"Girls Just Want to Have Fun" is a song written, recorded and performed by American musician Robert Hazard, who released it as a single in 1979. It is best known for the version of American singer Cyndi Lauper, who covered the song in 1983. It was the first major single released by Lauper as a solo artist and the lead single from her debut studio album, She's So Unusual (1983). Lauper's version gained recognition as a feminist anthem and was promoted by a Grammy-winning music video. It has been covered, either as a studio recording or in a live performance, by over 30 other artists.

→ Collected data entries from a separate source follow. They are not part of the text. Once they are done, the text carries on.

(** * Delivery of a message *)

Lemma wp_deliver i j ti tj (Q : result unit InteractFault → Kernel → Prop) k :
  kinv k → i ≠ j → k_tasks k !! i = Some ti → healthy (t_state ti) → k_tasks k !! j = Some tj → healthy (t_state tj) →
  (∀ k', kinv k' → frame [i; j] k k' → Q (Ok tt) k') →
  (∀ f k', kinv k' → frame [] k k' → blames f → Q (Err f) k') →
  wp (deliver i j) Q k.
Proof.
  intros Hk Hij Hi Hhi Hj Hhj HOk HErr.
  assert (i < length (k_tasks k)) as Hli by (by eapply lookup_lt_Some).
  assert (j < length (k_tasks k)) as Hlj by (by eapply lookup_lt_Some).
  assert (∀ f, blames f → wp (sret (Err f)) Q k) as Herr.
  { intros f Hf. apply wp_ret, HErr; [done|apply frame_refl|done]. }
  apply wp_bind, wp_id_of; [done|]. intros caller_id _. apply wp_bind, (wp_task_at _ _ ti); [done|].
  cbv beta zeta. destruct (sa_message _); [|apply Herr; by left]. destruct (sa_response _); [|apply Herr; by left].
  destruct (sa_lease_table _); [|apply Herr; by left]. apply wp_bind, (wp_task_at _ _ tj); [done|].
  destruct (ra_buffer _); [|apply Herr; by right].
  apply wp_bind, wp_copy; [done..|]. intros r k1 Hk1 Hf1 Et1 Hr.
  destruct r as [n|f]; [|apply wp_ret; by apply HErr].
  apply wp_bind, wp_update_save; [done|by rewrite Et1|]. intros k2 Hk2 Hf2.
  pose proof (frame_nil_trans _ _ _ _ Hf1 Hf2) as H12.
  destruct (frame_healthy_wp [] k k2 i ti) as (ti2 & Hi2 & Hhi2 & Hli2); [done|apply not_in_nil|done|done|].
  destruct (frame_healthy_wp [] k k2 j tj) as (tj2 & Hj2 & Hhj2 & Hlj2); [done|apply not_in_nil|done|done|].
  apply wp_bind, wp_id_of; [done|]. intros callee_id _.
  apply wp_bind. eapply wp_set_healthy_healthy; [done|exact Hi2|done|done|]. intros k3 ti3 Hk3 Hf3 _ _.
  destruct (frame_healthy_wp [i] k2 k3 j tj2) as (tj3 & Hj3 & Hhj3 & _); [done|by apply not_in_one|done|done|].
  apply wp_bind. eapply wp_set_healthy_healthy; [done|exact Hj3|done|done|]. intros k4 tj4 Hk4 Hf4 _ _.
  apply wp_ret, HOk; [done|]. eapply frame_nil_trans; [exact H12|]. exact (frame_trans [i] [j] _ _ _ Hf3 Hf4).
Qed.

Lemma can_accept_healthy s id : can_accept_message_from s id = true → ∃ x, s = Healthy (InRecv x).
Proof. destruct s as [[]| |]; try done. by eexists. Qed.

Lemma sending_healthy s id : is_sending_to s id = true → ∃ x, s = Healthy (InSend x).
Proof. destruct s as [[]| |]; try done. by eexists. Qed.

(** * The scan of the task table *)

Lemma next_pos_lt n pos : 0 < n → next_pos n pos < n.
Proof. intros Hn. unfold next_pos. case_decide; lia. Qed.

Lemma scan_loop_total steps tasks pred pos choice :
  (steps = 0 ∨ 0 < length tasks) →
  (∀ i t, choice = Some (i, t) → tasks !! i = Some t ∧ pred t = true) →
  ∃ r, scan_loop steps tasks pred pos choice = Ret r ∧
    ∀ i t, r = Some (i, t) → tasks !! i = Some t ∧ pred t = true.
Proof.
  revert pos choice. induction steps as [|steps IH]; intros pos choice Hn Hc; cbn [scan_loop]; [by exists choice|].
  destruct Hn as [?|Hn]; [done|].
  destruct (idx_lt tasks (next_pos (length tasks) pos)) as (t & Ht & ->); [by apply next_pos_lt|]. cbn [ebind].
  destruct (pred t) eqn:Ep; cbn [negb]; [|by apply IH; [right|]].
  assert (∀ i t', Some (next_pos (length tasks) pos, t) = Some (i, t') → tasks !! i = Some t' ∧ pred t' = true) as Hnew.
  { intros i t' [= <- <-]. done. }
  destruct choice as [[c tc]|]; [|by apply IH; [right|]].
  destruct (is_more_important_than _ _); cbn [negb]; by apply IH; [right|].
Qed.

Lemma priority_scan_total previous tasks pred :
  ∃ r, priority_scan previous tasks pred = Ret r ∧ ∀ i t, r = Some (i, t) → tasks !! i = Some t ∧ pred t = true.
Proof. apply scan_loop_total; [|done]. destruct tasks; [by left|right; cbn; lia]. Qed.

(** * Send *)

Lemma wp_send hkm k i t : (sa_callee (as_send_args (t_save t)) = TASK_KERNEL → wp (hkm i) (λ _ k', kinv k') k) →
  kinv k → k_tasks k !! i = Some t → t_state t = Healthy Runnable →
  wp (send hkm i) (λ _ k', kinv k') k.
Proof.
  intros Hhkm Hk Ht Hs. assert (i < length (k_tasks k)) as Hi by (by eapply lookup_lt_Some).
  assert (healthy (t_state t)) as Hh by (rewrite Hs; by eexists).
  apply wp_bind, (wp_task_at _ _ t); [done|]. cbv beta zeta. case_decide; [by eapply Hhkm|].
  apply wp_bind, wp_check_id; [done|]. intros j Hj. apply wp_bind, wp_id_of; [done|]. intros caller_id _.
  destruct (kinv_lookup k j Hj) as [tj Htj]. apply wp_bind, (wp_task_at _ _ tj); [done|]. cbv beta zeta.
  assert (∀ k' nt t', kinv k' → k_tasks k' !! i = Some t' → healthy (t_state t') →
    wp (let* _ := set_healthy i (InSend (sa_callee (as_send_args (t_save t)))) in sret (combine Other nt)) (λ _ k', kinv k') k') as Hblock.
  { intros k' nt t' Hk' Ht' Hh'. apply wp_bind. eapply wp_set_healthy_healthy; [done|exact Ht'|done|done|].
    intros k2 t2 Hk2 _ _ _. by apply wp_ret. }
  destruct (can_accept_message_from (t_state tj) caller_id) eqn:Ea; [|by eapply Hblock].
  apply can_accept_healthy in Ea as [x Ex].
  assert (i ≠ j) as Hij by (intros ->; rewrite Ht in Htj; injection Htj as ->; congruence).
  apply wp_bind. eapply wp_deliver; [done|exact Hij|exact Ht|done|exact Htj|by rewrite Ex; eexists|..].
  - intros k' Hk' _. by apply wp_ret.
  - intros f k1 Hk1 Hf1 _. apply wp_bind, wp_apply_to_dst; [done|by rewrite (frame_length _ _ _ Hf1)|].
    intros nt k2 Hk2 Hf2. destruct (frame_healthy_wp [j] k k2 i t) as (t2 & Ht2 & Hh2 & _);
      [by eapply frame_nil_trans|by apply not_in_one|done|done|]. by eapply Hblock.
Qed.

(** * Receive *)

Definition senders (id : TaskId) (tasks : list Task) : nat :=
  length (List.filter (λ t, is_sending_to (t_state t) id) tasks).

Lemma count_decrease {A B} (p : A → bool) (q : B → bool) (l : list A) (l' : list B) i x y :
  length l' = length l → (∀ j a b, l !! j = Some a → l' !! j = Some b → q b = true → p a = true) →
  l !! i = Some x → p x = true → l' !! i = Some y → q y = false →
  length (List.filter q l') < length (List.filter p l).
Proof.
  revert l' i. induction l as [|a l IH]; intros [|b l'] i Hlen Himp Hx Hpx Hy Hqy; try done.
  injection Hlen as Hlen. cbn [List.filter]. pose proof (Himp 0 a b eq_refl eq_refl) as H0.
  assert (∀ j a b, l !! j = Some a → l' !! j = Some b → q b = true → p a = true) as Himp'.
  { intros j. exact (Himp (S j)). }
  destruct i as [|i].
  - injection Hx as ->. injection Hy as ->. rewrite Hpx, Hqy. cbn. apply Nat.lt_succ_r. clear -Himp' Hlen.
    revert l' Hlen Himp'. induction l as [|a l IH]; intros [|b l'] Hlen Himp; try done. injection Hlen as Hlen.
    specialize (IH l' Hlen (λ j, Himp (S j))). pose proof (Himp 0 a b eq_refl eq_refl) as H0. cbn.
    destruct (q b); [rewrite H0 by done; cbn; lia|]. destruct (p a); cbn; lia.
  - specialize (IH l' i Hlen Himp' Hx Hpx Hy Hqy). destruct (q b); [rewrite H0 by done; cbn; lia|]. destruct (p a); cbn; lia.
Qed.

Lemma senders_decrease id k k' s t t' : frame [s] k k' → k_tasks k !! s = Some t → is_sending_to (t_state t) id = true →
  k_tasks k' !! s = Some t' → is_sending_to (t_state t') id = false →
  senders id (k_tasks k') < senders id (k_tasks k).
Proof.
  intros (_ & Hl & Hf) Ht Hs Ht' Hs'. eapply count_decrease; [exact Hl| |exact Ht|exact Hs|exact Ht'|exact Hs'].
  intros j a b Ha Hb Hsb. destruct (decide (j = s)) as [->|Hjs]; [congruence|].
  destruct (Hf j a ltac:(by apply not_in_one) Ha) as (b' & Hb' & He). rewrite Hb in Hb'. injection Hb' as <-.
  by eapply evolves_sending.
Qed.

(** The search ends: every delivery that fails faults its sender. *)
Lemma wp_recv_open fuel i id last nt k t :
  kinv k → k_tasks k !! i = Some t → t_state t = Healthy Runnable → senders id (k_tasks k) < fuel →
  wp (recv_open fuel i id last nt) (λ r k', kinv k' ∧
    (∀ x, r = inr x → ∃ t', k_tasks k' !! i = Some t' ∧ healthy (t_state t'))) k.
Proof.
  revert last nt k t. induction fuel as [|fuel IH]; intros last nt k t Hk Ht Hs Hfuel; [lia|].
  assert (healthy (t_state t)) as Hh by (rewrite Hs; by eexists).
  cbn [recv_open]. apply wp_bind, wp_tasks_of, wp_bind.
  destruct (priority_scan_total last (k_tasks k) (λ t, is_sending_to (t_state t) id)) as (r & E & Hr).
  eapply wp_lift; [exact E|]. destruct r as [[s ts]|].
  2:{ apply wp_ret. split; [done|]. intros x _. by exists t. }
  destruct (Hr s ts eq_refl) as [Hts Hsend]. pose proof Hsend as Hsend'. apply sending_healthy in Hsend' as [y Ey].
  assert (s ≠ i) as Hsi by (intros ->; rewrite Ht in Hts; injection Hts as ->; congruence).
  apply wp_bind. eapply wp_deliver; [done|exact Hsi|exact Hts|by rewrite Ey; eexists|exact Ht|done|..].
  - intros k' Hk' _. by apply wp_ret.
  - intros f k1 Hk1 Hf1 Hbl. apply wp_bind, wp_apply_to_src; [done| |done|].
    { rewrite (frame_length _ _ _ Hf1). by eapply lookup_lt_Some. }
    intros wh k2 Hk2 Hf2 Hns. pose proof (frame_nil_trans _ _ _ _ Hf1 Hf2) as H12.
    destruct H12 as (Hr12 & Hl12 & Hb12). destruct (Hb12 i t) as (t2 & Ht2 & He2); [by apply not_in_one|done|].
    destruct (kinv_lookup k2 s) as [ts2 Hts2]; [rewrite Hl12; by eapply lookup_lt_Some|].
    eapply (IH _ _ _ t2); [done|exact Ht2| |].
    + rewrite Hs in He2. by inversion He2.
    + assert (senders id (k_tasks k2) < senders id (k_tasks k)); [|lia].
      eapply senders_decrease; [by split; [|split]|exact Hts|done|exact Hts2|by eapply Hns].
Qed.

The single was Lauper's breakthrough hit, reaching  2 on the US Billboard Hot 100 chart and becoming a worldwide hit throughout late 1983 and early 1984. It is considered one of Lauper's signature songs and was a widely popular song during the 1980s. The "Rolling Stone & MTV: '100 Greatest Pop Songs': 1–50", "Rolling Stone: "The 100 Top Music Videos"" and the "VH1: 100 Greatest Videos" lists ranked the song at No. 22, No. 39 and No. 45, respectively. The song received Grammy Award nominations for Record of the Year and Best Female Pop Vocal Performance. In 2013, the song was remixed by Yolanda Be Cool, taken from the 30th anniversary reissue of She's So Unusual.

Background
The song was written by Robert Hazard, who recorded a demo of it in 1979. Hazard wrote the song from a male point of view. Lauper's version appeared on her 1983 debut solo record She's So Unusual. Lauper changed some of the lyrics at the suggestion of her producer and she also had her own suggestions about how her version should sound. The track is a synthesizer-backed anthem, from a feminist perspective, conveying the point that all women really want is to have the same experiences that men can. Gillian G. Gaar, author of She's a Rebel: The History of Women in Rock & Roll (2002), described the single and corresponding video as a "strong feminist statement", an "anthem of female solidarity" and a "playful romp celebrating female camaraderie."

Reception
Cash Box said that "Robert Hazard’s original male point of view is transformed into a cheerleader-like sing-along for party girls, and the Toni Basil-like beat is augmented by a hooky, ringing guitar."

Chart performance
The song was released in late 1983 but much of its success on the charts came during the first half of 1984. The single reached the Top 10 in over 25 countries and reached No. 1 in ten of those countries including Australia, Brazil, Canada, Ireland, Japan, New Zealand, and Norway. It also reached No. 2 in both the United Kingdom and the United States.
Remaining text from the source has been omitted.